Relevance measures whether the retrieved passages are on-topic. Did the system find the right sections? Would a human reading the document have picked the same passages?
Faithfulness measures whether the generated answer accurately represents the source material. Does the answer match what the cited passage actually says? Are there any added claims that go beyond the source?
Completeness measures whether the system found everything relevant. Did it retrieve all the passages that bear on the question? Would adding more context from the document change the answer?
Use these three questions to evaluate every RAG answer: is it relevant, faithful, and complete?
6.11 RAG in production
In production, RAG has a document pipeline that runs continuously. New documents are automatically chunked and embedded. A vector store (Pinecone, Weaviate, Chroma, or similar) maintains a searchable index of all document chunks. When a user asks a question, the system retrieves the most relevant chunks, feeds them to the AI, and returns a cited answer.
Production RAG requires ongoing maintenance. Documents need refresh schedules so that updated policies replace outdated ones. Access controls ensure that users can only query documents they are authorized to see. Versioning tracks changes so that when a policy is updated, the old version expires from the index.
Quality assurance means maintaining a test suite of known question-answer pairs to validate accuracy, monitoring retrieval quality over time, and building a feedback loop where users can flag incorrect answers for improvement.
The same sandbox-audit-deploy pattern from Chapter 5 applies. RAG is a system, not a feature, and it needs the same care as any production system.
6.12 Exercises
Download the company handbook and place it in a folder. Open your coding agent in that folder and ask five questions about the content.
For each answer, evaluate relevance (did it find the right section?), faithfulness (does the answer match the source?), and completeness (did it find everything relevant?). Rate each dimension on a 1-to-5 scale.
Then ask two questions the document cannot answer. Does AI admit it does not know, or does it hallucinate?
Ask three questions about the company handbook and get answers with citations.
For each answer, locate every cited passage in the original document. Rate each citation: accurate (the passage says what the AI claims), partially accurate (the passage is related but the AI stretched or paraphrased), or hallucinated (the passage does not support the claim).
If any citation is inaccurate, rephrase the question and see if the citation improves.
Create a second version of the company handbook in which you change one or two facts (for example, change the PTO accrual rates or the return policy window). Place both versions in the same folder.

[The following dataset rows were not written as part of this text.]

(** ** The calls *)

Lemma at_pipe_touch p pr pi s : at_pipe p pr pi s -> at_pipe p pr pi (touch s).
Proof. intros []. split; try done; [by apply touch_no_lock|by rewrite cur_touch]. Qed.

Lemma pi_upd_id pi q s : pipes s !! pi = Some q -> pi_upd pi q s = s.
Proof. intros E. unfold pi_upd. rewrite insert_id by done. by destruct s. Qed.

(** Entering either call. *)
Lemma enter_pipe {B} p pr pi q s (k : nat -> K B) :
  at_pipe p pr pi s -> pipes s !! pi = Some q ->
  (pr <- curproc;; acquire (L_pipe pi);; k pr)%M s = k p (inside pi q (touch s)).
Proof.
  intros Ha Eq. pose proof (no_lock_hart s (ap_idle _ _ _ _ Ha)) as Hh.
  rewrite (bind_ok _ _ _ _ _ (curproc_eq s p Hh (ap_cur _ _ _ _ Ha))).
  apply at_pipe_touch in Ha. rewrite (bind_ok _ _ _ tt (inside pi q (touch s))); [done|].
  unfold inside. rewrite pi_upd_id by exact Eq.
  apply acquire_eq; [by apply touch_hart_ok|]. apply Ha.
Qed.

Lemma inside_release p pr pi q s :
  at_pipe p pr pi s -> pipes s !! pi = Some q -> release (L_pipe pi) (inside pi q s) = Ok tt (touch s).
Proof.
  intros Ha Eq. unfold inside. rewrite pi_upd_id by done.
  apply release_take; [apply no_lock_hart|]; apply Ha.
Qed.

(** Going to sleep in the critical section, if nothing resumes the process. *)
Definition blocked (p : nat) (ch : chan) (pi : Z) (ps : list proc) (s h : kst) : Prop :=
  only_lock (L_proc p) h /\ lock_free (L_pipe pi) h /\ only_procs (alter (sleeping ch) p ps) s h.

Lemma sleep_gone p pr ch lk s :
  only_lock lk s -> lk <> L_proc p -> lock_free (L_proc p) s -> cur s = Some p -> procs s !! p = Some pr ->
  only_lock (L_proc p) (asleep p ch lk s) /\ lock_free lk (asleep p ch lk s) /\
  only_procs (alter (sleeping ch) p (procs s)) s (asleep p ch lk s) /\
  (env (nswtch s) (asleep p ch lk s) = None -> sleep ch lk s = Gone (asleep p ch lk s)).
Proof.
  intros Ho Hne Hf Hc Ep.
  split; [apply (framed_only (upd p _)); [apply upd_framed|by apply switch_only]|].
  split; [apply (framed_free (upd p _)); [apply upd_framed|apply switch_free]|].
  split; [reflexivity|]. rewrite (sleep_eq ch lk p pr s Ho Hne Hf Hc Ep).
  change (nswtch s) with (nswtch (asleep p ch lk s)). intros E. unfold resume. by rewrite E.
Qed.

Lemma only_procs_trans ps1 ps2 s1 s2 s3 :
  only_procs ps1 s1 s2 -> only_procs ps2 s2 s3 -> only_procs ps2 s1 s3.
Proof. unfold only_procs. intros E1 E2. rewrite E2, E1. reflexivity. Qed.

Lemma sleep_pipe p pr pi ch ps q s :
  at_pipe p pr pi s -> pipes s !! pi = Some q -> ps !! p = Some pr ->
  exists h, blocked p ch pi ps s h /\
    (env (nswtch s) h = None -> sleep ch (L_pipe pi) (with_procs ps (inside pi q s)) = Gone h).
Proof.
  intros Ha Eq Ep. unfold inside. rewrite pi_upd_id by done.
  assert (only_procs ps s (with_procs ps (take_lock (L_pipe pi) s))) as Hp by reflexivity.
  assert (nswtch (with_procs ps (take_lock (L_pipe pi) s)) = nswtch s) as <- by reflexivity.
  destruct (sleep_gone p pr ch (L_pipe pi) (with_procs ps (take_lock (L_pipe pi) s))) as (Ho & Hf & Hp' & Hg).
  - apply (framed_only (with_procs ps)); [solve_framed|]. apply take_only, Ha.
  - done.
  - apply (framed_free (with_procs ps)); [solve_framed|]. apply take_lock_other; [done|].
    destruct Ha. apply ap_procs0. rewrite <- ap_len0. by eapply lookup_lt_Some.
  - rewrite (cur_framed (with_procs ps)) by solve_framed. rewrite cur_take. apply Ha.
  - exact Ep.
  - eexists. split; [|exact Hg]. split; [exact Ho|]. split; [exact Hf|]. exact (only_procs_trans _ _ _ _ _ Hp Hp').
Qed.

(** The rounds of [pipewrite] that do not write. *)
Lemma write_dead p pr pi addr n q s fuel :
  at_pipe p pr pi s -> pipes s !! pi = Some q -> pi_readopen q = 0 \/ p_killed pr <> 0 -> 0 < n ->
  loopM (S fuel) (pipewrite_round p pi addr n) 0 (inside pi q s) = Ok None (touch s).
Proof.
  intros Ha Eq Hd Hn. apply loopM_done; [lia|]. unfold pipewrite_round.
  rewrite (proj2 (Z.ltb_lt 0 n)) by done. cbn [negb]. rewrite inside_piget.
  rewrite (bind_ok _ _ _ true (inside pi q s)).
  - by rewrite (bind_ok _ _ _ _ _ (inside_release p pr pi q s Ha Eq)).
  - destruct (Z.eqb_spec (pi_readopen q) 0); [done|]. rewrite (inside_killed p pr) by done.
    destruct (Z.eqb_spec (p_killed pr) 0); [naive_solver|done].
Qed.
(* ===== verification/Args.v ===== *)
(** * System call arguments: kernel/syscall.c, first part

    The arguments of a system call are in the caller's trapframe; strings and words they
    point to are fetched from user memory. *)

From S2P Require Import Prelude Riscv Memory Bytes State Spinlock Sched Sleeplock Kalloc Vm.
From S2P Require Import Uart Printf Console Bio Log Fs Pipe File Proc.

Section args.
Context `{image} `{environment} `{patience} `{disk_driver}.

(** The word, or [None] for -1. *)
Definition fetchaddr (addr : Z) : K (option Z) :=
  p <- curproc;;
  pr <- pget p;;
  if (addr >=? p_sz pr) || (addr +u 8 >? p_sz pr) then ret None else
  r <- copyin (p_pagetable pr) addr 8;;
  if negb (r.1 =? 0) then ret None else ret (Some (le r.2)).

(** The length of the string or -1, and what has been stored in [buf]. *)
Definition fetchstr (addr max : Z) : K (Z * list Z) :=
  p <- curproc;;
  pr <- pget p;;
  r <- copyinstr (p_pagetable pr) addr max;;
  if r.1 <? 0 then ret (-1, r.2) else ret (Z.of_nat (length (cstr r.2)), r.2).

Definition argraw (n : Z) : K Z :=
  p <- curproc;;
  if (0 <=? n) && (n <=? 5) then tf_get p (TF_a0 + 8 * n) else panic "argraw".

Definition argint (n : Z) : K Z := x <- argraw n;; ret (i32 x).

Definition argaddr (n : Z) : K Z := argraw n.

(** The string, or [None] for -1. *)
Definition argstr (n max : Z) : K (option (list Z)) :=
  addr <- argaddr n;;
  r <- fetchstr addr max;;
  ret (if r.1 <? 0 then None else Some (cstr r.2)).

End args.
(* ===== verification/Sysproc.v ===== *)
(** * System calls on processes: kernel/sysproc.c *)

From S2P Require Import Prelude Riscv Memory CString Bytes State Spinlock Sched Sleeplock.
From S2P Require Import Kalloc Vm Uart Printf Console Bio Log Fs Pipe File Proc Args.

(** ** The array [ps] of sys_ps

    [struct ps_struct] is 36 bytes: [pid] at 0, [ppid] at 4, [state] at 8, [name] at 18,
    and two bytes of padding. *)

Definition PS_SIZE : Z := 36.

(** The local variable [ps]. *)
Definition local_ps : Z := KSTACK 0 + 1024.

(** [strncpy(dst, src, n - 1); dst[n - 1] = 0] on an array of [n] bytes. *)
Definition copy_field (dst src : list Z) (n : Z) : list Z :=
  <[Z.to_nat (n - 1) := 0]> (strncpy_arr dst src (n - 1)).

(** Fill entry [k] of the array for process [pr]. *)
Definition ps_fill (d : list Z) (k : Z) (pr : proc) (ppid : Z) : list Z :=
  let o := k * PS_SIZE in
  let d := set32 d o (p_pid pr) in
  let d := set32 d (o + 4) ppid in
  let d := patch d (o + 8)
    (copy_field (slice (o + 8) 10 d) (literal (procstate_name (p_state pr))) 10) in
  patch d (o + 18) (copy_field (slice (o + 18) 16 d) (p_name pr) 16).

(** [proc[i].parent ? proc[i].parent->pid : -1]. *)
Definition ppid_of (ps : list proc) (pr : proc) : Z :=
  match p_parent pr with
  | Some j => p_pid (default proc0 (ps !! j))
  | None => -1
  end.

Definition ps_step (ps : list proc) (acc : list Z * Z) (pr : proc) : list Z * Z :=
  if decide (p_state pr = UNUSED) then acc
  else (ps_fill acc.1 acc.2 pr (ppid_of ps pr), acc.2 + 1).

(** [struct sched_history] as bytes. *)
Definition history_bytes (pr : proc) : list Z :=
  concat (map (unle 4)
    [runCount pr; systemcallCount pr; interruptCount pr; preemptCount pr; trapCount pr;
     sleepCount pr]).

Section sysproc.
Context `{image} `{environment} `{patience} `{disk_driver}.

Definition sys_exit : K Z :=
  n <- argint 0;;
  exit n.

Definition sys_getpid : K Z :=
  p <- curproc;;
  pr <- pget p;;
  ret (p_pid pr).

Definition sys_fork : K Z := fork.

Definition sys_wait : K Z :=
  p <- argaddr 0;;
  wait p.

Definition sys_sbrk : K Z :=
  n <- argint 0;;
  p <- curproc;;
  pr <- pget p;;
  let addr := p_sz pr in
  r <- growproc n;;
  if r <? 0 then ret (-1) else ret addr.

Definition sys_sleep : K Z :=
  n <- argint 0;;
  acquire L_tick;;
  ticks0 <- gets ticks;;
  loopM wakeups (fun _ =>
    t <- gets ticks;;
    if u32 (t - ticks0) <? u32 n then
      p <- curproc;;
      k <- killed p;;
      if negb (k =? 0) then release L_tick;; ret (inr (-1))
      else sleep Ch_ticks L_tick;; ret (inl tt)
    else release L_tick;; ret (inr 0)) tt.

Definition sys_kill : K Z :=
  pid <- argint 0;;
  kill pid.

Definition sys_uptime : K Z :=
  acquire L_tick;;
  xticks <- gets ticks;;
  release L_tick;;
  ret xticks.

Definition sys_getppid : K Z :=
  current_proc <- myproc;;
  match current_proc with
  | None => ret (-1)
  | Some i =>
      pr <- pget i;;
      match p_parent pr with
      | None => ret (-1)
      | Some j => parent <- pget j;; ret (p_pid parent)
      end
  end.

Definition sys_ps : K Z :=
  d <- load_bytes local_ps (NPROC * Z.to_nat PS_SIZE);;
  ps <- gets procs;;
  let r := fold_left (ps_step ps) ps (d, 0) in
  store_bytes local_ps r.1;;
  let numProc := r.2 in
  arg_addr <- argaddr 0;;
  p <- curproc;;
  pr <- pget p;;
  c <- copyout (p_pagetable pr) arg_addr r.1 (numProc * PS_SIZE);;
  if c <? 0 then ret (-1) else ret numProc.

Definition sys_getschedhistory : K Z :=
  p <- myproc;;
  match p with
  | None => ret (-1)
  | Some i =>
      pr <- pget i;;
      let my_history := history_bytes pr in
      arg_addr <- argaddr 0;;
      pr <- pget i;;
      c <- copyout (p_pagetable pr) arg_addr my_history 24;;
      if c <? 0 then ret (-1) else
      pr <- pget i;;
      ret (p_pid pr)
  end.

End sysproc.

Ask a question where the two versions disagree. Does AI cite both? Pick one? Acknowledge the conflict?
This simulates a common production problem: stale documents coexisting with current ones.

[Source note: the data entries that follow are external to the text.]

(* ===== verification/TrapSpec.v ===== *)
(** * Traps from user space, end to end

    A trap from user mode enters [usertrap], which counts it, handles it and goes back to
    user space through [usertrapret]. *)

From S2P Require Import Prelude Riscv Memory CString Bytes State Spinlock Sched SchedSpec.
From S2P Require Import Kalloc Vm PageTable VmSpec UserCopy Sleeplock Uart Printf Console.
From S2P Require Import Virtio Bio Log Fs Pipe File Proc UserProc Args Sysproc Exec Sysfile.
From S2P Require Import Syscall SysprocSpec Trap.

(** A state apart from the hart, the locks, the process table and memory. *)
Definition rest (s : kst) : kst := with_rcl csrs0 [] ∅ (with_procs [] (with_mem ∅ s)).

(** The hart runs process [p] in the kernel without a lock; the process table is [ps] and
    memory is [m]. *)
Record in_kernel (p : nat) (ps : list proc) (m : memory) (lk : gmap lockref spinlock) (r : kst)
  (s : kst) : Prop := {
  ik_no_lock : no_lock s;
  ik_cur : cur s = Some p;
  ik_procs : procs s = ps;
  ik_mem : mem s = m;
  ik_locks : locks s = lk;
  ik_rest : rest s = r
}.

Lemma ik_touch p ps m lk r s : in_kernel p ps m lk r s -> in_kernel p ps m lk r (touch s).
Proof. intros []. split; [by apply touch_no_lock|by rewrite cur_touch|done..]. Qed.

Lemma ik_upd p ps m lk r s f :
  in_kernel p ps m lk r s -> in_kernel p (alter f p ps) m lk r (upd p f s).
Proof.
  intros []. split; [done| |by subst|done..]. by rewrite cur_framed by apply upd_framed.
Qed.

Lemma ik_mem_set p ps m m' lk r s :
  in_kernel p ps m lk r s -> in_kernel p ps m' lk r (with_mem m' s).
Proof. intros []. by split. Qed.

(** A register write that keeps [tp]. *)
Lemma ik_regs p ps m lk r s x :
  tp x = tp (regs s) -> in_kernel p ps m lk r s -> in_kernel p ps m lk r (with_regs x s).
Proof.
  intros E [[c [Ec Hn]] Hc]. split; try done.
  - exists c. split; [|done]. unfold me. cbn. rewrite E. exact Ec.
  - unfold cur, me. cbn. rewrite E. exact Hc.
Qed.

Lemma ik_hart p ps m lk r s : in_kernel p ps m lk r s -> hart_ok s.
Proof. intros []. by apply no_lock_hart. Qed.

Lemma ik_running p ps m lk r s pr : in_kernel p ps m lk r s -> ps !! p = Some pr -> running p pr s.
Proof. intros Hk E. split; [by eapply ik_hart|apply Hk|]. by rewrite (ik_procs _ _ _ _ _ _ Hk). Qed.

(** Steps of code that runs in the kernel for process [p]. *)

Lemma step_tf_set {A} p pr ps m lk r s off v (k : unit -> K A) :
  in_kernel p ps m lk r s -> ps !! p = Some pr ->
  bind (tf_set p off v) k s = k tt (with_mem (wr64 m (p_trapframe pr + off) v) s).
Proof.
  intros [] E. subst. by rewrite (bind_ok _ _ _ _ _ (tf_set_eq p pr off v s E)).
Qed.

Lemma step_tf_get {A} p pr ps m lk r s off (k : Z -> K A) :
  in_kernel p ps m lk r s -> ps !! p = Some pr ->
  bind (tf_get p off) k s = k (rd64 m (p_trapframe pr + off)) s.
Proof.
  intros [] E. subst. by rewrite (bind_ok _ _ _ _ _ (tf_get_eq p pr off s E)).
Qed.

Lemma step_pget {A} p pr ps m lk r s (k : proc -> K A) :
  in_kernel p ps m lk r s -> ps !! p = Some pr -> bind (pget p) k s = k pr s.
Proof. intros [] E. subst. unfold pget. rewrite bind_gets, E. done. Qed.

(** Runs [tf_set], and updates what is known of the state. *)
Ltac step_set H E :=
  lazymatch type of H with in_kernel ?p ?ps ?m ?lk ?r ?s =>
  lazymatch type of E with _ = Some ?pr =>
  lazymatch goal with |- context [bind (tf_set p ?off ?v) ?k s] =>
    rewrite (step_tf_set p pr ps m lk r s off v k H E);
    apply (ik_mem_set p ps m (wr64 m (p_trapframe pr + off) v) lk r s) in H;
    repeat change (with_mem ?a (with_mem ?b ?c)) with (with_mem a c) in H;
    repeat change (with_mem ?a (with_mem ?b ?c)) with (with_mem a c)
  end end end.

(** The two assignments to [sstatus] before [sret]. *)
Lemma sret_spp y : Z.land (Z.lor (Z.land y (Z.lnot SSTATUS_SPP)) SSTATUS_SPIE) SSTATUS_SPP = 0.
Proof.
  rewrite Z.land_lor_distr_l, <- Z.land_assoc, (Z.land_comm (Z.lnot _)), Z.land_lnot_diag.
  by rewrite Z.land_0_r.
Qed.

Lemma sret_sie y :
  Z.land y SSTATUS_SIE = 0 ->
  Z.land (Z.lor (Z.land y (Z.lnot SSTATUS_SPP)) SSTATUS_SPIE) SSTATUS_SIE = 0.
Proof.
  intros E. rewrite Z.land_lor_distr_l, <- Z.land_assoc, (Z.land_comm (Z.lnot _)), Z.land_assoc, E.
  done.
Qed.

Section trap.
Context `{image} (Himg : image_ok) `{environment} `{patience} `{disk_driver}.

(** What [usertrap] and [usertrapret] leave in the registers and the trapframe. *)
Definition trap_return (pr : proc) (r : csrs) (m : memory) : memory :=
  wr64 (wr64 (wr64 (wr64 m (p_trapframe pr + TF_kernel_satp) (satp r))
    (p_trapframe pr + TF_kernel_sp) (p_kstack pr +u PGSIZE))
    (p_trapframe pr + TF_kernel_trap) usertrap_pc)
    (p_trapframe pr + TF_kernel_hartid) (tp r).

Ask your coding agent to read the entire company handbook as one document and answer a question (this is the direct-context approach). Then ask the same question in a way that forces chunked retrieval (for example, by placing many documents in the folder so the handbook is too large for the context window to hold in full).

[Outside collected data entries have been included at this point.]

(* ===== verification/Boot.v ===== *)
(** * Start-up: kernel/start.c, kernel/main.c, and kvmmake, kvminit and kvminithart of
    kernel/vm.c *)

From S2P Require Import Prelude Riscv Memory State Spinlock Sched Sleeplock Kalloc Vm Uart.
From S2P Require Import Printf Console Virtio Bio Log Fs Pipe File Proc Args Exec Sysproc.
From S2P Require Import Sysfile Syscall Trap.

(** ** Machine mode: kernel/start.c *)

Definition MSTATUS_MPP_MASK : Z := Z.shiftl 3 11.
Definition MSTATUS_MPP_S : Z := Z.shiftl 1 11.
Definition MSTATUS_MIE : Z := Z.shiftl 1 3.
Definition SIE_SEIE : Z := Z.shiftl 1 9.
Definition SIE_STIE : Z := Z.shiftl 1 5.
Definition SIE_SSIE : Z := Z.shiftl 1 1.
Definition MIE_MTIE : Z := Z.shiftl 1 7.

(** The machine-mode registers of a hart, its row of [timer_scratch], and the two CLINT
    registers it uses. *)
Record mregs := Mregs {
  mhartid : Z;
  mstatus : Z;
  mepc : Z;
  m_satp : Z;
  medeleg : Z;
  mideleg : Z;
  sie_reg : Z;
  pmpaddr0 : Z;
  pmpcfg0 : Z;
  mscratch : Z;
  mtvec : Z;
  mie : Z;
  m_tp : Z;
  scratch : list Z;
  mtime : Z;
  mtimecmp : Z;
}.

(** [timerinit], with the addresses of [timer_scratch] and [timervec]. *)
Definition timerinit (timer_scratch timervec : Z) (r : mregs) : mregs :=
  let id := i32 (mhartid r) in
  let interval := 1000000 in
  Mregs (mhartid r) (Z.lor (mstatus r) MSTATUS_MIE) (mepc r) (m_satp r) (medeleg r)
    (mideleg r) (sie_reg r) (pmpaddr0 r) (pmpcfg0 r)
    (timer_scratch + 40 * id) timervec (Z.lor (mie r) MIE_MTIE) (m_tp r)
    (<[4%nat := interval]> (<[3%nat := CLINT_MTIMECMP id]> (scratch r)))
    (mtime r) (mtime r +u interval).

(** [start]: the registers when [mret] is executed. *)
Definition start (main_pc timer_scratch timervec : Z) (r : mregs) : mregs :=
  let x := Z.lor (Z.land (mstatus r) (Z.lnot MSTATUS_MPP_MASK)) MSTATUS_MPP_S in
  let r := Mregs (mhartid r) x main_pc 0 0xffff 0xffff
    (Z.lor (Z.lor (Z.lor (sie_reg r) SIE_SEIE) SIE_STIE) SIE_SSIE)
    0x3fffffffffffff 0xf (mscratch r) (mtvec r) (mie r) (m_tp r) (scratch r)
    (mtime r) (mtimecmp r) in
  let r := timerinit timer_scratch timervec r in
  Mregs (mhartid r) (mstatus r) (mepc r) (m_satp r) (medeleg r) (mideleg r) (sie_reg r)
    (pmpaddr0 r) (pmpcfg0 r) (mscratch r) (mtvec r) (mie r) (i32 (mhartid r)) (scratch r)
    (mtime r) (mtimecmp r).

(** ** The kernel page table: kernel/vm.c *)

Section boot.
Context `{image} `{environment} `{patience} `{disk_driver}.

Definition kvmmake : K Z :=
  kpgtbl <- kalloc;;
  mem_memset kpgtbl 0 PGSIZE;;
  kvmmap kpgtbl UART0 UART0 PGSIZE (Z.lor PTE_R PTE_W);;
  kvmmap kpgtbl VIRTIO0 VIRTIO0 PGSIZE (Z.lor PTE_R PTE_W);;
  kvmmap kpgtbl PLIC PLIC 0x400000 (Z.lor PTE_R PTE_W);;
  kvmmap kpgtbl KERNBASE KERNBASE (etext -u KERNBASE) (Z.lor PTE_R PTE_X);;
  kvmmap kpgtbl etext etext (PHYSTOP -u etext) (Z.lor PTE_R PTE_W);;
  kvmmap kpgtbl TRAMPOLINE trampoline PGSIZE (Z.lor PTE_R PTE_X);;
  proc_mapstacks kpgtbl;;
  ret kpgtbl.

Definition kvminit : K unit :=
  k <- kvmmake;;
  modify (with_kernel_pagetable k).

Definition kvminithart : K unit :=
  k <- gets kernel_pagetable;;
  w_satp (MAKE_SATP k).

(** ** kernel/main.c *)

(** What [main] does before it enters the scheduler. *)
Definition main_init : K unit :=
  id <- cpuid;;
  if id =? 0 then
    consoleinit;;
    printfinit;;
    printf newline [];;
    printf (chars "xv6 kernel is booting" ++ newline) [];;
    printf newline [];;
    kinit;;
    kvminit;;
    kvminithart;;
    procinit;;
    trapinit;;
    trapinithart;;
    plicinit;;
    plicinithart;;
    binit;;
    iinit;;
    fileinit;;
    virtio_disk_init;;
    userinit;;
    modify (with_started 1)
  else
    st <- gets started;;
    if st =? 0 then spin_forever else
    id <- cpuid;;
    printf (chars "hart %d starting" ++ newline) [V_int id];;
    kvminithart;;
    trapinithart;;
    plicinithart.

(** [main]; the scheduler is followed for [n] rounds. *)
Definition main (n : nat) : K unit := main_init;; scheduler n.

End boot.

Compare the two answers. Which is more complete? Does the direct-reading approach catch context that chunked retrieval misses?
This exercise illustrates the tradeoff: direct context is better for small document sets, while RAG scales to thousands of documents.
Write a one-page proposal for deploying RAG in your organization.
Identify the document set (employee handbook, product documentation, compliance policies, or whatever is most relevant to your work). Describe the users and their typical questions. Outline the architecture: how documents would be ingested, where the vector store would live, and how users would interact with the system.
List three risks and how you would mitigate them. The most common risks are hallucinated citations (mitigated by citation verification workflows), stale documents (mitigated by refresh schedules), and unauthorized access (mitigated by document-level permissions).